[Exercise] Exactly reproduce the lines from the top of the entries below through the line containing "from their bodies.", with both ends included.

[Records for the exercise]
(** * tinyusdz USD ASCII parser ([src/ascii-parser.hh]): a shallow embedding

    The development follows the header of [tinyusdz::ascii::AsciiParser].
    Member functions that the header defines inline (the diagnostic stacks,
    the load-state queries, the path stack, [VariableDef]) are translated
    from their bodies.  Member functions that the header only declares
    (the lexer primitives, the checkpoint stack, the typed-value decoder)
    have their bodies in a translation unit that is not part of [src/];
    they are modelled from the specification and marked as such. *)

From Stdlib Require Import ZArith NArith String Ascii Bool List Lia.
Import ListNotations.

Local Open Scope Z_scope.

(** ** Containers of the standard library used by the header *)

(** [std::stack<T>]: the head of the list is the top of the stack.
    [pop] on an empty stack is undefined in C++; every caller in the header
    guards it with [empty]. *)
Module StdStack.
Section Ops.
Context {A : Type}.

Definition push (x : A) (s : list A) : list A := x :: s.

Definition pop (s : list A) : list A := tl s.

Definition top (s : list A) : option A := hd_error s.

Definition empty (s : list A) : bool :=
  match s with
  | [] => true
  | _ :: _ => false
  end.

(** [size()] is a [size_t]; a stack held in memory has fewer than
    [2^64] entries, so the count is kept exact. *)
Definition size (s : list A) : N := N.of_nat (List.length s).
End Ops.
End StdStack.

(** Conversion of an integer to [bool] (C++ [conv.bool]): zero is [false],
    anything else is [true]. *)
Definition bool_of_size_t (n : N) : bool := negb (N.eqb n 0).

(** [nonstd::expected<T, E>]: either a value or an error. *)
Inductive expected (T E : Type) : Type :=
| Value : T -> expected T E
| Unexpected : E -> expected T E.
Arguments Value {T E} _.
Arguments Unexpected {T E} _.

(** [std::function<F>]: a callable target, or empty. *)
Definition std_function (F : Type) : Type := option F.

(** The outcome of calling a [std::function]: the target's result, or the
    exception [std::bad_function_call] that [operator()] throws when there
    is no target. *)
Inductive invoked (R : Type) : Type :=
| Returned : R -> invoked R
| bad_function_call : invoked R.
Arguments Returned {R} _.
Arguments bad_function_call {R}.

(** [std::function<R(A)>::operator()]. *)
Definition std_function_call {A R : Type} (f : std_function (A -> R)) (a : A)
  : invoked R :=
  match f with
  | Some target => Returned (target a)
  | None => bad_function_call
  end.

(** ** Data of the parser *)

(** Modelled from the spec: the [StreamReader] class ([stream-reader.hh]) is
    missing; section 6 describes this external collaborator as exposing
    byte-level peek/read/seek/eof/current-offset over the input bytes. The
    stream is the sequence of input characters together with the current
    absolute offset. *)
Record StreamReader : Type := mkStreamReader {
  binary : list ascii;
  idx : N
}.

(** Modelled from the spec: the member functions of [StreamReader] named in
    section 6 (size, current offset, end of stream, peek, read, seek). *)
Module Stream.
Definition size (sr : StreamReader) : N := N.of_nat (List.length (binary sr)).

Definition tell (sr : StreamReader) : N := idx sr.

Definition eof (sr : StreamReader) : bool := (size sr <=? idx sr)%N.

Definition peek1 (sr : StreamReader) : option ascii :=
  nth_error (binary sr) (N.to_nat (idx sr)).

Definition skip1 (sr : StreamReader) : StreamReader :=
  mkStreamReader (binary sr) (idx sr + 1).

Definition seek_set (pos : N) (sr : StreamReader) : option StreamReader :=
  if (pos <=? size sr)%N then Some (mkStreamReader (binary sr) pos)
  else None.

(** The characters from the current offset to the end of the stream. *)
Definition rest (sr : StreamReader) : list ascii :=
  skipn (N.to_nat (idx sr)) (binary sr).
End Stream.

(** [struct ParseState { int64_t loc{-1}; }] *)
Record ParseState : Type := mkParseState {
  loc : Z
}.

Definition ParseState_default : ParseState := mkParseState (-1).

(** [struct Cursor { int row{0}; int col{0}; }] *)
Record Cursor : Type := mkCursor {
  row : Z;
  col : Z
}.

(** [struct ErrorDiagnositc { std::string err; Cursor cursor; }] *)
Record ErrorDiagnositc : Type := mkErrorDiagnositc {
  err : string;
  cursor : Cursor
}.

[Solution to this task]
(** * tinyusdz USD ASCII parser ([src/ascii-parser.hh]): a shallow embedding

    The development follows the header of [tinyusdz::ascii::AsciiParser].
    Member functions that the header defines inline (the diagnostic stacks,
    the load-state queries, the path stack, [VariableDef]) are translated
    from their bodies.  Member functions that the header only declares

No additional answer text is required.